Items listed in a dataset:
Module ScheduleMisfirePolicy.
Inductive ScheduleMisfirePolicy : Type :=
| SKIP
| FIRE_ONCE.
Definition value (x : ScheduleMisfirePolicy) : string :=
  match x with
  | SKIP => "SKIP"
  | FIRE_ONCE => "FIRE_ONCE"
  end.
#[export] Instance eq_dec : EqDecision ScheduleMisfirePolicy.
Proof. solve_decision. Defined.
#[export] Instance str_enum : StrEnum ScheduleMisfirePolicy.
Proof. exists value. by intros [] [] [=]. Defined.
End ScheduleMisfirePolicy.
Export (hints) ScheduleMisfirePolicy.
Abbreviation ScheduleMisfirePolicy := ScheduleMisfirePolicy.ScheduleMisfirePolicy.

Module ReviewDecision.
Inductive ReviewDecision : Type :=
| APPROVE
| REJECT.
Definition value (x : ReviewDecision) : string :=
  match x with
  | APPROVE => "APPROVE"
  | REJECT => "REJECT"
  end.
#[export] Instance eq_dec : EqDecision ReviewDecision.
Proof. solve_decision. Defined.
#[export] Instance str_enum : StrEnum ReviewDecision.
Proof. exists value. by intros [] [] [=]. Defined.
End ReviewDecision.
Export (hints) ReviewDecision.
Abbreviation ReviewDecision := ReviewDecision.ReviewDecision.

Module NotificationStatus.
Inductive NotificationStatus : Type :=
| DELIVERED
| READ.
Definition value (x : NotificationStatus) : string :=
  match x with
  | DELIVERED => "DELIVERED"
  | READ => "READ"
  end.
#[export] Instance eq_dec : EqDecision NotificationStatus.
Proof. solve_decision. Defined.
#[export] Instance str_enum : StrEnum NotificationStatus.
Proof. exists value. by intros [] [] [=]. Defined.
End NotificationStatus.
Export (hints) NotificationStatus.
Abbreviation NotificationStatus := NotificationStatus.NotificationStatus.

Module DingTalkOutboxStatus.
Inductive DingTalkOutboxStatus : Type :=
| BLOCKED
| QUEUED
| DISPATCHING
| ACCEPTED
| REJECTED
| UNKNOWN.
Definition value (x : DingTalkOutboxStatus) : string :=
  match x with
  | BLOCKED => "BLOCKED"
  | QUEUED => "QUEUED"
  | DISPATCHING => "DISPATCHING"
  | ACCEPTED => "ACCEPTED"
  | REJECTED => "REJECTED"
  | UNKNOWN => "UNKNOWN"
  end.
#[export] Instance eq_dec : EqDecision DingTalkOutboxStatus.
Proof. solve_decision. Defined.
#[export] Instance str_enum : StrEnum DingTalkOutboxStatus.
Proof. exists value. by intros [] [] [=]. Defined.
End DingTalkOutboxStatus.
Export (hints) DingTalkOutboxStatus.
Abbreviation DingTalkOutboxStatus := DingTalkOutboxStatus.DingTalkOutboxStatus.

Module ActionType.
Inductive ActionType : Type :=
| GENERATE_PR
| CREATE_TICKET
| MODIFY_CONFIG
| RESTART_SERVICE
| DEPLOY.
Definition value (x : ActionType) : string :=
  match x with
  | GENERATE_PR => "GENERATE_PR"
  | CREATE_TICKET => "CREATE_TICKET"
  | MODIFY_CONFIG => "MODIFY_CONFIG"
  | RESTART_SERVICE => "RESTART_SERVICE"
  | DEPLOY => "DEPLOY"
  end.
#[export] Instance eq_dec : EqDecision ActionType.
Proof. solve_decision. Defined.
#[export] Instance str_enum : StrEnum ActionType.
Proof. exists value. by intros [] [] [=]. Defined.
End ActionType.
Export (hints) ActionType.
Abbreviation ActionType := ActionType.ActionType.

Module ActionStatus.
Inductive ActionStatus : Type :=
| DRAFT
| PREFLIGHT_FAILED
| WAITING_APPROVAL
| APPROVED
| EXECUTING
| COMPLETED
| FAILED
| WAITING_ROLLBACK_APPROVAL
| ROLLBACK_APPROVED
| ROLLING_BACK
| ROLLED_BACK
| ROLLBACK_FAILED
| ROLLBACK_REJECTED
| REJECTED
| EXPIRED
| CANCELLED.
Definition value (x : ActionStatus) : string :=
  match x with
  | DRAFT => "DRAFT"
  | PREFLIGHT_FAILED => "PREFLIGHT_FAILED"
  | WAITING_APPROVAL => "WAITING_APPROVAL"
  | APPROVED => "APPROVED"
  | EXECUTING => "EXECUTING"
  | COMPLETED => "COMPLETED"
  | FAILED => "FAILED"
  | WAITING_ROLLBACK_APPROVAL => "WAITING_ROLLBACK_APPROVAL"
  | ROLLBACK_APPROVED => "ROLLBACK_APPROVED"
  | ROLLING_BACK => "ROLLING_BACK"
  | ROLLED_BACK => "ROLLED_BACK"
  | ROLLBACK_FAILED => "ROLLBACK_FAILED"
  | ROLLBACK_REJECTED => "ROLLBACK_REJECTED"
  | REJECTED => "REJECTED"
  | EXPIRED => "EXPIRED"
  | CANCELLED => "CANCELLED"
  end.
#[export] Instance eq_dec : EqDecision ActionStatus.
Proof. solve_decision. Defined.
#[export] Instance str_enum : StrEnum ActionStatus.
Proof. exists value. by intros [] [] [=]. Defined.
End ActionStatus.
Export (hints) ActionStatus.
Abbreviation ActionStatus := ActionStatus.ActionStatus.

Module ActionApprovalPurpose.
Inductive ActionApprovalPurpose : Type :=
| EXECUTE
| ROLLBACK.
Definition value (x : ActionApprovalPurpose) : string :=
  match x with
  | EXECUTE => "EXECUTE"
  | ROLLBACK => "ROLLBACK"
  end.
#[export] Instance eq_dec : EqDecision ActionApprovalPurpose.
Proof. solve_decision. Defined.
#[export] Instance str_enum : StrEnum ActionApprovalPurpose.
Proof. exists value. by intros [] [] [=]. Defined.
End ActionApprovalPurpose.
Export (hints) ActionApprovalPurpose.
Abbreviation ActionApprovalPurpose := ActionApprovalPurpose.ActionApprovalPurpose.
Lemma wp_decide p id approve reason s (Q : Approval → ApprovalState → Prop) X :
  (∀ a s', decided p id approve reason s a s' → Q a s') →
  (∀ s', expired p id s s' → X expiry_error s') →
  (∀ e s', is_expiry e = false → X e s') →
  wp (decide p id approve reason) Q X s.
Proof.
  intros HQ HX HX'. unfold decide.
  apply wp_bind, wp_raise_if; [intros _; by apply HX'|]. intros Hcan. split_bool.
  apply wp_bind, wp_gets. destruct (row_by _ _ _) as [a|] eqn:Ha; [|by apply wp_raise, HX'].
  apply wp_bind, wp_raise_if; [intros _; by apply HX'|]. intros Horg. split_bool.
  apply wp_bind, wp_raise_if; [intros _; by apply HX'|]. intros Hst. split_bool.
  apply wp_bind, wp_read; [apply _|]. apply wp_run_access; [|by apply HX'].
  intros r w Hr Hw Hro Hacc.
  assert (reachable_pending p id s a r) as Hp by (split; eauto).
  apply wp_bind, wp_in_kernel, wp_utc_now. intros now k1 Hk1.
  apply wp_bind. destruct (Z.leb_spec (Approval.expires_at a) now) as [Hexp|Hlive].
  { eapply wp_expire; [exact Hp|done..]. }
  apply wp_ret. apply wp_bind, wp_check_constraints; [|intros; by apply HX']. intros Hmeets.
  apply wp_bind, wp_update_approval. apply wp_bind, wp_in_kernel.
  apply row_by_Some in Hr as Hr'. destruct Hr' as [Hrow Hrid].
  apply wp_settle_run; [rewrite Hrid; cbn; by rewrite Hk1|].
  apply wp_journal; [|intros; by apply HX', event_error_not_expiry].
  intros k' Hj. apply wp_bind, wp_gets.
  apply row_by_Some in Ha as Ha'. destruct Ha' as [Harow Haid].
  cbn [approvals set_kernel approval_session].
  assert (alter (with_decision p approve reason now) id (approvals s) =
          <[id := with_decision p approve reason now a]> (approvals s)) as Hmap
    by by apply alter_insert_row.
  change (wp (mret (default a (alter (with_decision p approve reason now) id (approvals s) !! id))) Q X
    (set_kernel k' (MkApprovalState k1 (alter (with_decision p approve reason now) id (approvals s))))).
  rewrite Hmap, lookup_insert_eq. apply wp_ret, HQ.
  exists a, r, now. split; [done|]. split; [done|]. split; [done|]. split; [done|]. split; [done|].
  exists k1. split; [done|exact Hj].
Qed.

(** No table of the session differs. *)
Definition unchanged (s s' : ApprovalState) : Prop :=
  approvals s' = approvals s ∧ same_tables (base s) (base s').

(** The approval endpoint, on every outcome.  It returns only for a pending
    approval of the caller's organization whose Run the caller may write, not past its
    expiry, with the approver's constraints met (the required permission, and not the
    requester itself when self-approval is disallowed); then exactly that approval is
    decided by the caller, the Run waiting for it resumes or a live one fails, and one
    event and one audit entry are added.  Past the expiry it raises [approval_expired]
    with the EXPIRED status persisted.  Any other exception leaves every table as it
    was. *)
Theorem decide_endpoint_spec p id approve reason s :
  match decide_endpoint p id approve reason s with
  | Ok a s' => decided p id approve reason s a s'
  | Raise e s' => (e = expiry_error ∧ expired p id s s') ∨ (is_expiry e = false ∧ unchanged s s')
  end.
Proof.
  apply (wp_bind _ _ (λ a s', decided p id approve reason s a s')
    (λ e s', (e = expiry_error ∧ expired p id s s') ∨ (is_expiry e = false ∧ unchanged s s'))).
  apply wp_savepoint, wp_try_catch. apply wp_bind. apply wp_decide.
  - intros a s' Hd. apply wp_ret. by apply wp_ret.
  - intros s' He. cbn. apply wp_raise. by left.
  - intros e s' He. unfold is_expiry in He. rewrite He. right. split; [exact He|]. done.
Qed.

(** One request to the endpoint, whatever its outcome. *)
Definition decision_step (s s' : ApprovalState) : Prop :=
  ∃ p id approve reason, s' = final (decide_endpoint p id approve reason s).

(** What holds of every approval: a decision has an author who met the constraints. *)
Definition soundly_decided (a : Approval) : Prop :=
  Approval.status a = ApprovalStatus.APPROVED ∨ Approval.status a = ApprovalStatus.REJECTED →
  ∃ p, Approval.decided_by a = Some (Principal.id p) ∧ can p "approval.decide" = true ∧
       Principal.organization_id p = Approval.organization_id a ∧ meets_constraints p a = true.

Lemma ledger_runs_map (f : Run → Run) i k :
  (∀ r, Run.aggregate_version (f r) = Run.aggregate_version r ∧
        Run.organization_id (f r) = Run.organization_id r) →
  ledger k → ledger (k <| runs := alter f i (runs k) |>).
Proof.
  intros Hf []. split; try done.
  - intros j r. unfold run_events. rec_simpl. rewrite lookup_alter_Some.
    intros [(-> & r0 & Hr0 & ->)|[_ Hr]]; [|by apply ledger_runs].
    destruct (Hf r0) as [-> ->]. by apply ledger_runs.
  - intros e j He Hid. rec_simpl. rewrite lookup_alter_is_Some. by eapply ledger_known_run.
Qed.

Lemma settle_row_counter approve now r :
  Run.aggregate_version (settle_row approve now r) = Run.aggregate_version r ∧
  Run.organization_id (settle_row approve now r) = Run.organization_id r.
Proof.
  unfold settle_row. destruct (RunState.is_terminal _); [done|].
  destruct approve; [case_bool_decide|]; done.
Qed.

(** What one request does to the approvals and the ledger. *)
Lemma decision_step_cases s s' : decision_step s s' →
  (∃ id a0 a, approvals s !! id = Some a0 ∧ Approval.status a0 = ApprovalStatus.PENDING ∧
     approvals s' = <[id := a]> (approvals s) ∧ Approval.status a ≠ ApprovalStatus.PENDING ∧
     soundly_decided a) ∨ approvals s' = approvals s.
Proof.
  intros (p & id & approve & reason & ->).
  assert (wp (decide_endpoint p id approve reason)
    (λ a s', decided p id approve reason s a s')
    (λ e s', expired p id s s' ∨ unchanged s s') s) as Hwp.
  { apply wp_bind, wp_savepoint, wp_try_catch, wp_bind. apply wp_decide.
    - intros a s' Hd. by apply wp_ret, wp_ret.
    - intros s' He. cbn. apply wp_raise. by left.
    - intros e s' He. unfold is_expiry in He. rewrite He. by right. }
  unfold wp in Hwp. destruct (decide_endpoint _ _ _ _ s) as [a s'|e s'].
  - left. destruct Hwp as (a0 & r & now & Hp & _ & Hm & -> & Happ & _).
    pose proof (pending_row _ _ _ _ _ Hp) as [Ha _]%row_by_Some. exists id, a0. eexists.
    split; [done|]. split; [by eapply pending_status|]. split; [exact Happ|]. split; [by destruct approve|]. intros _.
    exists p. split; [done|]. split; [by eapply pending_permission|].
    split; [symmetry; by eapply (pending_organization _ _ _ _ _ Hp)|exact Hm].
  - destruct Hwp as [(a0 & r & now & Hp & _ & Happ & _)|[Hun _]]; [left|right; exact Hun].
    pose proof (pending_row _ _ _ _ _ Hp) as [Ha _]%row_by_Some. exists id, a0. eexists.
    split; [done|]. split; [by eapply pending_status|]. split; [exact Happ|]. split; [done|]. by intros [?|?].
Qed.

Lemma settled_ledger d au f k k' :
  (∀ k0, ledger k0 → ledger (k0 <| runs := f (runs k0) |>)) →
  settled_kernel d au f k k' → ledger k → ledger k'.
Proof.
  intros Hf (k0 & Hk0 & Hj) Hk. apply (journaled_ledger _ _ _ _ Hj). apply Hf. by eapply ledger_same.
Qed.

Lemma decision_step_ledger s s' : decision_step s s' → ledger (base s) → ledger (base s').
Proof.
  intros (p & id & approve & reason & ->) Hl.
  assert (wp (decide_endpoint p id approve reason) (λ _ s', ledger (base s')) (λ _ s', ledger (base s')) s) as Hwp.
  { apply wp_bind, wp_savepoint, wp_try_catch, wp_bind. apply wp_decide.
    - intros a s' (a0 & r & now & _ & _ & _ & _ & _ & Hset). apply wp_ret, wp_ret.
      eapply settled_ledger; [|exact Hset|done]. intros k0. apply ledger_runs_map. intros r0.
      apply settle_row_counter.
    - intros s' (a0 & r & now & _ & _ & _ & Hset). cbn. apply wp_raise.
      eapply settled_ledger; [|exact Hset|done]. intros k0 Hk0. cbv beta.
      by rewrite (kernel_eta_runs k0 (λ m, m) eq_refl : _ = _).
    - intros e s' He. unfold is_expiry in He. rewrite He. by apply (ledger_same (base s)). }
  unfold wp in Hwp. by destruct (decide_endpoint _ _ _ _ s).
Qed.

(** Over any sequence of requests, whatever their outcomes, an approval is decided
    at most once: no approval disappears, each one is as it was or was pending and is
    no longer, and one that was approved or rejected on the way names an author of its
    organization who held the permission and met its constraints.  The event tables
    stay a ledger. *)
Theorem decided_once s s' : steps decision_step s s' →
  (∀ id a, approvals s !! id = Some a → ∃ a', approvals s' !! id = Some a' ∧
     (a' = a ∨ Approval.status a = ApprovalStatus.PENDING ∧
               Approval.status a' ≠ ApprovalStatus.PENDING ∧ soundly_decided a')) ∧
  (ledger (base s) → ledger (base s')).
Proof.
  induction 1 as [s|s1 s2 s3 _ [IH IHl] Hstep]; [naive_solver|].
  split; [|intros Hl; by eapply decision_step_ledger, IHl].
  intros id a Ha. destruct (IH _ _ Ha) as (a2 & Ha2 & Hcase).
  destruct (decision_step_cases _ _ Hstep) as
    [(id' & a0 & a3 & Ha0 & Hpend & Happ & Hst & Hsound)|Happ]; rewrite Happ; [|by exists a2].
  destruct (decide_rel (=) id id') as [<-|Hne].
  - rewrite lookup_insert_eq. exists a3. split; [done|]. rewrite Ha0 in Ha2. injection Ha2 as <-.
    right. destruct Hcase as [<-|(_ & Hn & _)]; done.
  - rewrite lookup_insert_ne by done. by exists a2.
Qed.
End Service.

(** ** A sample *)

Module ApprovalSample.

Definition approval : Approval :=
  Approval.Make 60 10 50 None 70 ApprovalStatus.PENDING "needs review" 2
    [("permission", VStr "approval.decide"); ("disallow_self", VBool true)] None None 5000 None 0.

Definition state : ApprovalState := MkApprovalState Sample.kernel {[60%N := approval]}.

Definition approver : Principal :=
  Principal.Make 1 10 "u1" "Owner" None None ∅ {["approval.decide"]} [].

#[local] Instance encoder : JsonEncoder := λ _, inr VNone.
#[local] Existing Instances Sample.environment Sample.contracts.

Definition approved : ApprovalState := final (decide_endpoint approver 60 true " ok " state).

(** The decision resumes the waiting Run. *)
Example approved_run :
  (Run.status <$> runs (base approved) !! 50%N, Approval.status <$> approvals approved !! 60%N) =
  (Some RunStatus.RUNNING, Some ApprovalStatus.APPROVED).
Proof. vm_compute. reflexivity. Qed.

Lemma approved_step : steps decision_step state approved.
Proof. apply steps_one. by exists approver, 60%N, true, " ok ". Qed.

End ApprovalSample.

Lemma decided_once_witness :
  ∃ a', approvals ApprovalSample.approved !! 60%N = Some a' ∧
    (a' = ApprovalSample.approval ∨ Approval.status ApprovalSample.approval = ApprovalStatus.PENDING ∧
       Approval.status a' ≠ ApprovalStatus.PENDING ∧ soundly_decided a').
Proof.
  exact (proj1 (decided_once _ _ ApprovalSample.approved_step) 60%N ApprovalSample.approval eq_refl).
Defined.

▸ TASK INSTRUCTIONS: The required output is the entries from their opening line through the line holding "End NotificationStatus.", repeated exactly, with both end lines kept.

▸ THE ANSWER:
Module ScheduleMisfirePolicy.
Inductive ScheduleMisfirePolicy : Type :=
| SKIP
| FIRE_ONCE.
Definition value (x : ScheduleMisfirePolicy) : string :=
  match x with
  | SKIP => "SKIP"
  | FIRE_ONCE => "FIRE_ONCE"
  end.
#[export] Instance eq_dec : EqDecision ScheduleMisfirePolicy.
Proof. solve_decision. Defined.
#[export] Instance str_enum : StrEnum ScheduleMisfirePolicy.
Proof. exists value. by intros [] [] [=]. Defined.
End ScheduleMisfirePolicy.
Export (hints) ScheduleMisfirePolicy.
Abbreviation ScheduleMisfirePolicy := ScheduleMisfirePolicy.ScheduleMisfirePolicy.

Module ReviewDecision.
Inductive ReviewDecision : Type :=
| APPROVE
| REJECT.
Definition value (x : ReviewDecision) : string :=
  match x with
  | APPROVE => "APPROVE"
  | REJECT => "REJECT"
  end.
#[export] Instance eq_dec : EqDecision ReviewDecision.
Proof. solve_decision. Defined.
#[export] Instance str_enum : StrEnum ReviewDecision.
Proof. exists value. by intros [] [] [=]. Defined.
End ReviewDecision.
Export (hints) ReviewDecision.
Abbreviation ReviewDecision := ReviewDecision.ReviewDecision.

Module NotificationStatus.
Inductive NotificationStatus : Type :=
| DELIVERED
| READ.
Definition value (x : NotificationStatus) : string :=
  match x with
  | DELIVERED => "DELIVERED"
  | READ => "READ"
  end.
#[export] Instance eq_dec : EqDecision NotificationStatus.
Proof. solve_decision. Defined.
#[export] Instance str_enum : StrEnum NotificationStatus.
Proof. exists value. by intros [] [] [=]. Defined.
End NotificationStatus.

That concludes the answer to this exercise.